Novirhabdoviruses also encode small basic proteins in alternative reading frames in the P gene but their functional relevance is unknown.

4.4. Sigma virus X gene

Sigmaviruses also contain a single additional gene but it is located between the P and M genes (Teninges and Bras-Herreng, 1987) (Fig. 1). The X gene encodes a polypeptide (PP3) of 298–321 amino acids (Landes-Devauchelle et al., 1995). Although amino acid sequence identity between the PP3 proteins of sigmaviruses infecting Drosophila melanogaster and Drosophila obscura is relatively low (∼11%), sequence similarity is relatively high and each is predicted with high probability to have an N-terminal signal peptide.

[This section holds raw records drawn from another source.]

(* ===== verification/Shell.v ===== *)
(** * The external programs: [os.system] and [expect]

    The script starts external programs in two ways: [os.system(line)] in
    [run_script] (a shell command line, whose exit status it reads), and
    [subprocess.Popen(['expect', '-'])] followed by [communicate(input)] in
    [run_as_user].  What those programs do is outside the repository, so
    they are a typeclass [Shell]: any implementation gives each command an
    exit status and a new world, and promises only what the script relies
    on.  The laws say that a started program is recorded in [w_cmds] and
    that the script's own printed lines are not touched.  The operations
    the script uses are [os_system], [popen_expect] and [communicate].

    [table_shell] is an implementation for examples: a table gives the
    exit status of each command line, and nothing but [w_cmds] changes. *)

From Stdlib Require Import String ZArith.
From stdpp Require Import base list gmap strings.
From S2P Require Import Prelude PyStr World.
Open Scope string_scope.
Open Scope py_scope.

Class Shell : Type := {
  (** [os.system(c)]: the exit status and the world after the command. *)
  sh_system : string -> world -> Z * world;
  (** [subprocess.Popen(argv)]: [OSError] when the program cannot start. *)
  sh_popen : string -> world -> res unit * world;
  (** [p.communicate(input=i)]: (stdout, stderr) of the started program. *)
  sh_communicate : string -> world -> (string * string) * world;
  sh_system_cmds : forall c w, w_cmds (snd (sh_system c w)) = (w_cmds w ++ [c])%list;
  sh_system_out : forall c w, w_out (snd (sh_system c w)) = w_out w;
  sh_popen_cmds : forall p w,
    match fst (sh_popen p w) with
    | Ok _ => w_cmds (snd (sh_popen p w)) = (w_cmds w ++ [p])%list
    | Exc e => e = OSError /\ snd (sh_popen p w) = w
    end;
  sh_popen_out : forall p w, w_out (snd (sh_popen p w)) = w_out w;
  sh_communicate_cmds : forall i w, w_cmds (snd (sh_communicate i w)) = w_cmds w;
  sh_communicate_out : forall i w, w_out (snd (sh_communicate i w)) = w_out w
}.

Section Ops.
Context `{Shell}.

Definition os_system (c : string) : Py Z :=
  fun w => let '(rv, w') := sh_system c w in (Ok rv, w').

Definition popen_expect : Py unit := sh_popen "expect -".

Definition communicate (i : string) : Py (string * string) :=
  fun w => let '(o, w') := sh_communicate i w in (Ok o, w').

Lemma os_system_run c w : os_system c w = (Ok (fst (sh_system c w)), snd (sh_system c w)).
Proof. unfold os_system. by destruct (sh_system c w). Qed.

Lemma communicate_run i w :
  communicate i w = (Ok (fst (sh_communicate i w)), snd (sh_communicate i w)).
Proof. unfold communicate. by destruct (sh_communicate i w). Qed.

Lemma out_mono_os_system c : out_mono (os_system c).
Proof.
  apply out_mono_keep. intros w. unfold os_system.
  pose proof (sh_system_out c w). by destruct (sh_system c w).
Qed.

Lemma out_mono_popen_expect : out_mono popen_expect.
Proof. apply out_mono_keep. intros w. apply sh_popen_out. Qed.

Lemma out_mono_communicate i : out_mono (communicate i).
Proof.
  apply out_mono_keep. intros w. unfold communicate.
  pose proof (sh_communicate_out i w). by destruct (sh_communicate i w).
Qed.

End Ops.

#[export] Hint Resolve out_mono_os_system out_mono_popen_expect out_mono_communicate : outmono.

(** A shell whose commands only have an exit status, given by a table. *)
Definition table_system (st : string -> Z) (c : string) (w : world) : Z * world :=
  (st c, set_cmds ((w_cmds w ++ [c])%list) w).

Definition table_popen (p : string) (w : world) : res unit * world :=
  (Ok tt, set_cmds ((w_cmds w ++ [p])%list) w).

#[export] Instance table_shell (st : string -> Z) (reply : string * string) : Shell := {
  sh_system := table_system st;
  sh_popen := table_popen;
  sh_communicate := fun _ w => (reply, w);
  sh_system_cmds := fun _ _ => eq_refl;
  sh_system_out := fun _ _ => eq_refl;
  sh_popen_cmds := fun _ _ => eq_refl;
  sh_popen_out := fun _ _ => eq_refl;
  sh_communicate_cmds := fun _ _ => eq_refl;
  sh_communicate_out := fun _ _ => eq_refl
}.

Lemma table_system_files st c w : w_files (snd (table_system st c w)) = w_files w.
Proof. done. Qed.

Each also has three predicted N-glycosylation sites near the N-terminus and so the mature X protein appears to be a secreted glycoprotein. Although original reports suggested that PP3 of Drosophila melanogaster sigmavirus may be distantly related to reverse transcriptase of retrotransposons, the relevant amino acid motifs do not appear to be conserved in the Drosophila obscura sigmavirus PP3 protein (Landes-Devauchelle et al., 1995, Longdon et al., 2010). As sigmaviruses have co-evolved with their hosts and are transmitted only vertically in ecological time frames, further studies of the function of PP3 may reveal interesting aspects of virus–insect interactions and innate anti-viral immunity in insects (Longdon et al., 2011, Tsai et al., 2008).

4.5. Accessory genes in plant-adapted rhabdoviruses

The genomes of plant rhabdoviruses are 12–14.5 kb in size and have the same basic organisation as their animal-infecting counterparts, 3′-N-P-M-G-L-5′ (Fig. 2). The unique feature of plant-adapted rhabdoviruses is that they encode a viral movement protein (MP) between P and M genes which facilitates cell-to-cell transport (Jackson et al., 2005). There are no characteristic genus-specific differences in genome size or genome organisation between cytorhabdoviruses and nucleorhabdoviruses. However, nucleorhabdoviruses replicate in the nuclei of infected plant cells and most viral proteins are directed to the nucleus, while cytorhabdoviruses replicate in the cytoplasm (as all other rhabdoviruses) and viral proteins are mainly localised to the cell periphery and endomembranes (Jackson et al., 2005). Individual members of both genera may encode up to four additional accessory proteins of unknown function interspersed between N-P, P-M and G-L genes (Fig. 2). The number and location of these additional genes transcends the two genera. Rice yellow stunt virus (RYSV) and rice transitory yellowing virus (RTYV) are strains of the same virus and the nucleotide sequences of their genomes are 98.5% identical (Hiraguri et al., 2010). All other fully sequenced plant rhabdoviruses are only distantly related and have been classified taxonomically as members of distinct virus species.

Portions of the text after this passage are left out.